3.8. Statistical Analysis

Given the population of 2696 children checked (n = 2696) after excluding clinical T1D cases (n = 2385), 72 children were found eligible constituting a population proportion of 3% (Figure 1), and 44 children are needed to achieve statistical significance according to the study design. Analyzing together all healthy children that achieved negativation of T1Ab at inclusion, 24 with one positive T1Ab (patients #6–12, 14–19, 22–33) and 2 with two positive T1Ab (patients #41–42), the best model, according to the XLSTAT.ai regression analysis, was the Random Forest regression with a mean squared error (MSE) computed as 0.224 on the validation sample, in the lowest of the ideal range of 0.2–0.5. One of the most important features of the Random Forest Algorithm is that it can handle the data set containing continuous variables, as in the case of regression, and categorical variables, as in the case of classification. Thus, it performs better for classification and regression tasks. Regarding the δ change in T1Ab magnitude (concentrations relative to 1) between inclusion and at the time of negativation (p < 0.001) and the time needed to negativation, the variable importance was for age at inclusion −1.944, 25(OH)D concentrations at inclusion −4.036, magnitude of the T1Ab at inclusion +0.752, inclusion criteria −0.150, and type of T1Ab −0.961, meaning that practically only the titers of T1Ab at inclusion seem to have an impact on the time to negativation. However, using a Cox proportional hazard model with the time to negativation of T1Ab as the outcome variable, as well as age, gender, initial concentrations of 25(OH)D, concentrations (as magnitude) and type of T1Ab, and kind of treatment (calcitriol or paricalcitol) as the covariates, none was significantly correlated with the time to negativation of T1Ab. The proportionality assumption was checked with the Schoenfeld and scaled Schoenfeld residuals.

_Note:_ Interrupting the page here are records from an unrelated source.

(* ===== verification/FileTable.v ===== *)
(** * File descriptors of processes

    filesys/filetable.h and the FILESYS_STUB versions of [OpenFile]
    (filesys/openfile.h) and [FileSystem] (filesys/filesys.h, filesys.cc), on
    which the system calls for files run.  The files themselves are those of
    the UNIX host: the class [Unix] has the host's calls, [UnixLaws] what is
    documented of them. *)

From S2P Require Import Prelude Ints.

(** ** The host *)

Inductive open_flag := O_RDWR | O_RDONLY | O_CREAT.

Class Unix (H : Type) := {
  unix_open : open_flag -> list Z -> H -> Z * H;   (* a descriptor, negative on error *)
  unix_close : Z -> H -> H;
  unix_unlink : list Z -> H -> Z * H;
  unix_pread : Z -> Z -> Z -> H -> list Z;          (* descriptor, offset, number *)
  unix_pwrite : Z -> Z -> list Z -> H -> H;         (* descriptor, offset, bytes *)
  unix_end : Z -> H -> Z                            (* lseek(fd, 0, SEEK_END) *)
}.

(** A file after writing [bs] at offset [off]: a gap is filled with zeros. *)
Definition overwrite (c : list Z) (off : Z) (bs : list Z) : list Z :=
  let n := Z.to_nat off in
  take n (c ++ replicate (n - length c) 0) ++ bs ++ drop (n + length bs) c.

(** [data h fd] are the contents of the file open as [fd]. *)
Class UnixLaws (H : Type) `{Unix H} := {
  data : H -> Z -> option (list Z);
  unix_pread_law : forall h fd c off n, data h fd = Some c -> 0 <= off -> 0 <= n ->
    unix_pread fd off n h = slice (Z.to_nat off) (Z.to_nat n) c;
  unix_pwrite_law : forall h fd c off bs, data h fd = Some c -> 0 <= off ->
    data (unix_pwrite fd off bs h) fd = Some (overwrite c off bs);
  unix_end_law : forall h fd c, data h fd = Some c -> unix_end fd h = Z.of_nat (length c)
}.

Module FileTable.

Definition FILE_MAX : Z := 10.
Definition CONSOLE_IN : Z := 0.
Definition CONSOLE_OUT : Z := 1.
Definition MODE_READWRITE : Z := 0.
Definition MODE_READ : Z := 1.
Definition MODE_WRITE : Z := 2.
Definition MAX_PROCESS : Z := 10.

(** [OpenFile] of the stub *)
Record OpenFile := mkOpen { file : Z; currentOffset : Z }.

Record FileTable := mkTable {
  openFile : list (option OpenFile);
  fileOpenMode : list Z
}.

(** The constructor; the arrays are as the heap leaves them. *)
Definition FileTable_init (ptrs : list (option OpenFile)) (modes : list Z) : res FileTable :=
  let* modes := arr_set modes CONSOLE_IN MODE_READ in
  let* modes := arr_set modes CONSOLE_OUT MODE_WRITE in
  Ok (mkTable ptrs modes).

Section FileTable.
Context {H : Type} `{Unix H}.

(** [OpenFile::ReadAt] and [WriteAt], with [Lseek] and [ReadPartial], [WriteFile]
    of lib/sysdep.cc. *)
Definition ReadAt (numBytes position : Z) (o : OpenFile) (h : H) : res (list Z) :=
  ASSERT (0 <=? position) ;;;
  Ok (unix_pread (file o) position numBytes h).

Definition WriteAt (from : list Z) (position : Z) (o : OpenFile) (h : H) : res H :=
  ASSERT (0 <=? position) ;;;
  Ok (unix_pwrite (file o) position from h).

Definition OpenFile_Read (numBytes : Z) (o : OpenFile) (h : H) : res (list Z * OpenFile) :=
  let* bs := ReadAt numBytes (currentOffset o) o h in
  Ok (bs, mkOpen (file o) (s32 (currentOffset o + Z.of_nat (length bs)))).

Definition OpenFile_Write (from : list Z) (o : OpenFile) (h : H) : res (Z * OpenFile * H) :=
  let* h := WriteAt from (currentOffset o) o h in
  let n := Z.of_nat (length from) in
  Ok (n, mkOpen (file o) (s32 (currentOffset o + n)), h).

Definition Length (o : OpenFile) (h : H) : Z := unix_end (file o) h.

Definition OpenFile_Seek (position : Z) (o : OpenFile) : Z * OpenFile :=
  (position, mkOpen (file o) position).

(** [Insert] *)
Definition free_index (t : FileTable) : res Z :=
  let* r := for_break (Z.to_nat (FILE_MAX - 2)) 2
    (fun i (_ : unit) =>
       let* p := arr_get (openFile t) i in
       Ok (match p with None => inr i | Some _ => inl tt end)) tt in
  Ok (match r with inr i => i | inl _ => -1 end).

Definition Insert (fileName : list Z) (openMode : Z) (t : FileTable) (h : H)
  : res (Z * FileTable * H) :=
  let* freeIndex := free_index t in
  if freeIndex =? -1 then Ok (-1, t, h)
  else
    let '(fileDescriptor, h) :=
      if openMode =? MODE_READWRITE then unix_open O_RDWR fileName h else (-1, h) in
    let '(fileDescriptor, h) :=
      if openMode =? MODE_READ then unix_open O_RDONLY fileName h else (fileDescriptor, h) in
    if fileDescriptor =? -1 then Ok (-1, t, h)
    else
      let* fs := arr_set (openFile t) freeIndex (Some (mkOpen fileDescriptor 0)) in
      let* ms := arr_set (fileOpenMode t) freeIndex openMode in
      Ok (freeIndex, mkTable fs ms, h).

Definition Remove (index : Z) (t : FileTable) (h : H) : res (Z * FileTable * H) :=
  if (index <? 2) || (FILE_MAX <=? index) then Ok (-1, t, h)
  else
    let* p := arr_get (openFile t) index in
    match p with
    | Some o =>
        let h := unix_close (file o) h in
        let* fs := arr_set (openFile t) index None in
        Ok (0, mkTable fs (fileOpenMode t), h)
    | None => Ok (-1, t, h)
    end.

(** [Read]: the bytes stored in the buffer, and the result. *)
Definition Read (charCount index : Z) (t : FileTable) (h : H) : res (list Z * Z * FileTable) :=
  if FILE_MAX <=? index then Ok ([], -1, t)
  else
    let* p := arr_get (openFile t) index in
    match p with
    | None => Ok ([], -1, t)
    | Some o =>
        let2* (bs, o) := OpenFile_Read charCount o h in
        let* fs := arr_set (openFile t) index (Some o) in
        let result := Z.of_nat (length bs) in
        Ok (bs, if negb (result =? charCount) then -2 else result, mkTable fs (fileOpenMode t))
    end.

Definition Write (buffer : list Z) (index : Z) (t : FileTable) (h : H) : res (Z * FileTable * H) :=
  if FILE_MAX <=? index then Ok (-1, t, h)
  else
    let* p := arr_get (openFile t) index in
    match p with
    | None => Ok (-1, t, h)
    | Some o =>
        let* mode := arr_get (fileOpenMode t) index in
        if mode =? MODE_READ then Ok (-1, t, h)
        else
          let3* (n, o, h) := OpenFile_Write buffer o h in
          let* fs := arr_set (openFile t) index (Some o) in
          Ok (n, mkTable fs (fileOpenMode t), h)
    end.

Definition Seek (pos index : Z) (t : FileTable) (h : H) : res (Z * FileTable) :=
  if (index <=? 1) || (FILE_MAX <=? index) then Ok (-1, t)
  else
    let* p := arr_get (openFile t) index in
    match p with
    | None => Ok (-1, t)
    | Some o =>
        let pos := if pos =? -1 then Length o h else pos in
        if (pos <? 0) || (Length o h <? pos) then Ok (-1, t)
        else
          let '(r, o) := OpenFile_Seek pos o in
          let* fs := arr_set (openFile t) index (Some o) in
          Ok (r, mkTable fs (fileOpenMode t))
    end.

(** ** The file system of the stub: a table for each process *)

Definition FileSystem : Type := list FileTable.

(** [fileTable[FileTableIndex()]->op(...)] for the process [pid]. *)
Definition with_table {R} (pid : Z) (op : FileTable -> H -> res (R * FileTable * H))
    (fs : FileSystem) (h : H) : res (R * FileSystem * H) :=
  let* t := arr_get fs pid in
  let3* (r, t, h) := op t h in
  let* fs := arr_set fs pid t in
  Ok (r, fs, h).

Definition fs_Open (pid : Z) (name : list Z) (openMode : Z) :=
  with_table pid (Insert name openMode).

Definition fs_Close (pid id : Z) := with_table pid (Remove id).

Definition fs_Write (pid : Z) (buffer : list Z) (id : Z) := with_table pid (Write buffer id).

Definition fs_Read (pid charCount id : Z) :=
  with_table pid (fun t h => let3* (bs, r, t) := Read charCount id t h in Ok ((bs, r), t, h)).

Definition fs_Seek (pid position id : Z) :=
  with_table pid (fun t h => let2* (r, t) := Seek position id t h in Ok (r, t, h)).

(** [Create]: inside the class, [Close] is the member function, which takes an
    index of the file table. *)
Definition fs_Create (pid : Z) (name : list Z) (fs : FileSystem) (h : H) : res (bool * FileSystem * H) :=
  let '(fileDescriptor, h) := unix_open O_CREAT name h in
  ASSERT (0 <=? fileDescriptor) ;;;
  if fileDescriptor =? -1 then Ok (false, fs, h)
  else
    let3* (_, fs, h) := fs_Close pid fileDescriptor fs h in
    Ok (true, fs, h).

(** [Renew] closes the files of a process. *)
Definition Renew (id : Z) (fs : FileSystem) (h : H) : res (FileSystem * H) :=
  for_range (Z.to_nat FILE_MAX) 0
    (fun i st => let '(fs, h) := st in let3* (_, fs, h) := fs_Close id i fs h in Ok (fs, h)) (fs, h).

(** [Remove], by name *)
Definition fs_Remove (name : list Z) (h : H) : bool * H :=
  let '(r, h) := unix_unlink name h in
  (r =? 0, h).

End FileTable.

(** ** Descriptors *)

Definition wf (t : FileTable) : Prop := length (openFile t) = 10%nat /\ length (fileOpenMode t) = 10%nat.

(** The table with slot [i] replaced. *)
Definition put_slot (i : Z) (o : option OpenFile) (mode : Z) (t : FileTable) : FileTable :=
  mkTable (<[Z.to_nat i := o]> (openFile t)) (<[Z.to_nat i := mode]> (fileOpenMode t)).

Section Proofs.
Context {H : Type} `{Unix H}.

Lemma get_slot t i : wf t -> 0 <= i < 10 -> exists p, arr_get (openFile t) i = Ok p /\ openFile t !! Z.to_nat i = Some p.
Proof.
  intros [Hl _] Hi. destruct (lookup_lt_is_Some_2 (openFile t) (Z.to_nat i)) as [p Hp]; [lia|].
  exists p. split; [apply arr_get_lookup; [lia|done]|done].
Qed.

Lemma free_index_spec t : wf t ->
  (exists i, free_index t = Ok i /\ 2 <= i < 10 /\ openFile t !! Z.to_nat i = Some None /\
     forall j, 2 <= j < i -> exists o, openFile t !! Z.to_nat j = Some (Some o)) \/
  (free_index t = Ok (-1) /\ forall j, 2 <= j < 10 -> exists o, openFile t !! Z.to_nat j = Some (Some o)).
Proof.
  intros Hwf. unfold free_index. change (Z.to_nat (FILE_MAX - 2)) with 8%nat.
  rewrite (for_break_first (fun i => match openFile t !! Z.to_nat i with Some None => Some i | _ => None end)).
  2: { intros i Hi. destruct (get_slot t i Hwf) as (p & -> & ->); [lia|]. cbn [rbind]. by destruct p. }
  destruct (first_in _ _ _) as [i|] eqn:E; cbn [rbind].
  - left. apply first_in_Some in E as (j & Hj & Hp & Hmin). exists i. split; [done|].
    destruct (openFile t !! Z.to_nat j) as [[o|]|] eqn:Ej; try done. injection Hp as <-.
    split; [lia|]. split; [done|]. intros k Hk. specialize (Hmin k ltac:(lia)).
    destruct (get_slot t k Hwf) as (p & _ & Ep); [lia|]. rewrite Ep in *. destruct p as [o|]; [by exists o|done].
  - right. split; [done|]. rewrite first_in_None in E. intros j Hj. specialize (E j ltac:(lia)).
    destruct (get_slot t j Hwf) as (p & _ & Ep); [lia|]. rewrite Ep in *. destruct p as [o|]; [by exists o|done].
Qed.

(** File descriptors.  [Open] takes the least free descriptor from 2 to 9,
    opens the UNIX file for the given mode and enters it at offset 0; it
    returns -1 and leaves the table as it is if no descriptor is free (then
    without opening the file) or the file cannot be opened.  [Close] closes the
    file and frees exactly the given descriptor, and returns -1 for the console
    and for descriptors that are not open. *)
Theorem descriptors_allocated name mode t (h : H) id :
  wf t -> mode = MODE_READWRITE \/ mode = MODE_READ ->
  let '(fd, h') := unix_open (if mode =? MODE_READ then O_RDONLY else O_RDWR) name h in
  ((forall j, 2 <= j < 10 -> exists o, openFile t !! Z.to_nat j = Some (Some o)) ->
     Insert name mode t h = Ok (-1, t, h)) /\
  (forall i, 2 <= i < 10 -> openFile t !! Z.to_nat i = Some None ->
     (forall j, 2 <= j < i -> exists o, openFile t !! Z.to_nat j = Some (Some o)) ->
     Insert name mode t h =
       Ok (if fd =? -1 then (-1, t, h') else (i, put_slot i (Some (mkOpen fd 0)) mode t, h'))) /\
  (forall o, 2 <= id < 10 -> openFile t !! Z.to_nat id = Some (Some o) ->
     Remove id t h = Ok (0, mkTable (<[Z.to_nat id := None]> (openFile t)) (fileOpenMode t),
                         unix_close (file o) h)) /\
  (id < 2 \/ 10 <= id \/ openFile t !! Z.to_nat id = Some None -> Remove id t h = Ok (-1, t, h)).
Proof.
  intros Hwf Hmode. destruct (unix_open (if mode =? MODE_READ then O_RDONLY else O_RDWR) name h) as [fd h'] eqn:Eopen.
  pose proof Hwf as [Hl1 Hl2]. unfold Insert, Remove, FILE_MAX. split_and!.
  - intros Hfull. destruct (free_index_spec t Hwf) as [(i & _ & Hi & Hnone & _)|[-> _]]; [|done].
    destruct (Hfull i Hi) as [o Ho]. congruence.
  - intros i Hi Hnone Hlow. destruct (free_index_spec t Hwf) as [(i' & -> & Hi' & Hnone' & Hlow')|[_ Hfull]].
    2: { destruct (Hfull i Hi) as [o Ho]. congruence. }
    assert (i' = i) as ->.
    { destruct (Z.lt_trichotomy i i') as [Hlt|[->|Hgt]]; [|done|].
      - destruct (Hlow' i) as [o Ho]; [lia|]. congruence.
      - destruct (Hlow i') as [o Ho]; [lia|]. congruence. }
    cbn [rbind]. rewrite (proj2 (Z.eqb_neq i (-1))) by lia.
    assert ((let '(fileDescriptor, h0) := if mode =? MODE_READWRITE then unix_open O_RDWR name h else (-1, h) in
      if mode =? MODE_READ then unix_open O_RDONLY name h0 else (fileDescriptor, h0)) = (fd, h')) as Eboth.
    { destruct Hmode as [-> | ->]; cbn in *; [|done]. by rewrite Eopen. }
    destruct (if mode =? MODE_READWRITE then _ else _) as [f0 h0]. rewrite Eboth.
    destruct (fd =? -1); [done|]. rewrite !arr_set_in_range by lia. done.
  - intros o Hid Ho. rewrite (proj2 (Z.ltb_ge id 2)), (proj2 (Z.leb_gt 10 id)) by lia. cbn [orb].
    rewrite (arr_get_lookup _ _ (Some o)) by (done || lia). cbn [rbind].
    rewrite arr_set_in_range by lia. done.
  - intros Hcase. destruct (Z.ltb_spec id 2); [done|]. destruct (Z.leb_spec 10 id); [done|]. cbn [orb].
    destruct Hcase as [|[|Hnone]]; [lia..|]. rewrite (arr_get_lookup _ _ None) by (done || lia). done.
Qed.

The Schoenfeld tests showed that there was no violation of the proportional assumption in our model (all p > 0.05).

4. Discussion

In the preliminary results (2010–2022) of the ongoing PRECAL study, children positive for T1Ab were treated with oral calcitriol or paricalcitol. We acknowledge that this is not a randomized double-blind controlled trial but a prospective interventional study (2010–2030) aiming not only to verify and extend the results of a previously published pilot trial [39], but also to vigorously protect children at risk included. The results presented, however, indicate that treatment with calcitriol and its analog paricalcitol may be effective in preventing T1D, resulting in reversion of seroconversion with negativation of even multiple T1Ab in all healthy high-risk children included, at least if started soon enough after seroconversion.

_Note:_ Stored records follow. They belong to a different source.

Definition ebind {A B} (m : exit A) (k : A -> exit B) : exit B :=
  match m with
  | Done a => k a
  | Exit1 f => Exit1 f
  end.

Notation "'do' x ':=' m 'in' k" := (ebind m (fun x => k))
  (at level 10, x pattern, m at level 200, k at level 200) : nachos_scope.

(** [Read] at the position [pos] of the input.  A negative number, as an
    unsigned one, makes the call of the host return -1. *)
Definition Read (inp : list Z) (nBytes pos : Z) : exit (list Z * Z) :=
  if nBytes <? 0 then
    if nBytes =? -1 then Done ([], pos) else Exit1 TooShort
  else
    let bs := slice (Z.to_nat pos) (Z.to_nat nBytes) inp in
    if Z.of_nat (length bs) =? nBytes then Done (bs, pos + nBytes) else Exit1 TooShort.

(** [lseek(fd, off, 0)]: a negative offset is refused. *)
Definition seek (off pos : Z) : Z := if off <? 0 then pos else off.

(** The files and the variables of the loop over the sections. *)
Record conv := mkConv {
  posIn : Z;
  out : list Z;
  posOut : Z;
  inNoffFile : Z;
  noffH : NoffHeader
}.

Definition set_noff (h : NoffHeader) (st : conv) : conv :=
  mkConv (posIn st) (out st) (posOut st) (inNoffFile st) h.

Definition set_code (s : Segment) (h : NoffHeader) : NoffHeader :=
  mkNoff (noffMagic h) s (initData h) (readonlyData h) (uninitData h).
Definition set_initData (s : Segment) (h : NoffHeader) : NoffHeader :=
  mkNoff (noffMagic h) (code h) s (readonlyData h) (uninitData h).
Definition set_readonlyData (s : Segment) (h : NoffHeader) : NoffHeader :=
  mkNoff (noffMagic h) (code h) (initData h) s (uninitData h).
Definition set_uninitData (s : Segment) (h : NoffHeader) : NoffHeader :=
  mkNoff (noffMagic h) (code h) (initData h) (readonlyData h) s.

(** A section that is copied; [set] enters the segment in the header. *)
Definition copy_section (inp : list Z) (set : Segment -> NoffHeader -> NoffHeader) (sc : scnhdr) (st : conv)
  : exit conv :=
  let h := set (mkSegment (s_paddr sc) (inNoffFile st) (s_size sc)) (noffH st) in
  let pos := seek (s_scnptr sc) (posIn st) in
  do (buffer, pos) := Read inp (s_size sc) pos in
  Done (mkConv pos (overwrite (out st) (posOut st) buffer) (posOut st + Z.of_nat (length buffer))
          (s32 (inNoffFile st + s_size sc)) h).

(** [!strcmp(sections[i].s_name, name)] for a name of at most seven
    characters. *)
Definition name_is (name : list Z) (sc : scnhdr) : bool :=
  bool_decide (take (length name + 1) (s_name sc) = name ++ [0]).

Definition text_name : list Z := [46; 116; 101; 120; 116].
Definition data_name : list Z := [46; 100; 97; 116; 97].
Definition rdata_name : list Z := [46; 114; 100; 97; 116; 97].
Definition bss_name : list Z := [46; 98; 115; 115].

(** A section of uninitialised data. *)
Definition bss_section (sc : scnhdr) (st : conv) : exit conv :=
  let u := uninitData (noffH st) in
  if negb (size u =? 0) then
    if s_paddr sc =? s32 (virtualAddr u + size u) then Exit1 BothBss
    else Done (set_noff (set_uninitData
                 (mkSegment (virtualAddr u) (inFileAddr u) (s32 (size u + s_size sc))) (noffH st)) st)
  else Done (set_noff (set_uninitData (mkSegment (s_paddr sc) (inFileAddr u) (s_size sc)) (noffH st)) st).

(** One turn of the loop that copies the segments. *)
Definition section_step (inp : list Z) (sc : scnhdr) (st : conv) : exit conv :=
  if s_size sc =? 0 then Done st
  else if name_is text_name sc then copy_section inp set_code sc st
  else if name_is data_name sc then copy_section inp set_initData sc st
  else if name_is rdata_name sc then copy_section inp set_readonlyData sc st
  else if name_is bss_name sc then bss_section sc st
  else Exit1 UnknownSegment.

Fixpoint copy_sections (inp : list Z) (scs : list scnhdr) (st : conv) : exit conv :=
  match scs with
  | [] => Done st
  | sc :: scs' => do st := section_step inp sc st in copy_sections inp scs' st
  end.

Definition clear_size (s : Segment) : Segment := mkSegment (virtualAddr s) (inFileAddr s) 0.

(** The header before the loop; [garbage] is what the variable held. *)
Definition init_header (garbage : NoffHeader) : NoffHeader :=
  mkNoff NOFFMAGIC (clear_size (code garbage)) (clear_size (initData garbage))
    (clear_size (readonlyData garbage)) (clear_size (uninitData garbage)).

The limitations are numerous, the most important being the relatively small number of patients in the different subgroups of patients (single positive T1Ab, multiple positive T1Ab, HLA+) who were also at various ages and clinical stages, and the absence of a placebo-treated control group, which would encounter, apart from feasibility, ethical issues as well.
Ideally, early prediction of childhood T1D may prevent the incidence of ketoacidosis at diagnosis, but also provide a window of opportunity for disease prevention [43], as the recent promising results of teplizumab delaying progression to clinical T1D in high-risk subjects demonstrated [44]. In prospective studies on islet autoimmunity, the appearance of GAD peaked as early as 33 months, later than that of IAA, which peaked already at 18 months [9]. Genetic factors alone cannot explain the rapid increase in incidence observed worldwide, and one of the highest postulated mechanisms is hours of sunshine, translating to vitamin D concentrations [45]. A marked increasing incidence trend over the past two years could be related to the global impact of the COVID-19 pandemic [46], which may have worsened the population’s vitamin D status [47].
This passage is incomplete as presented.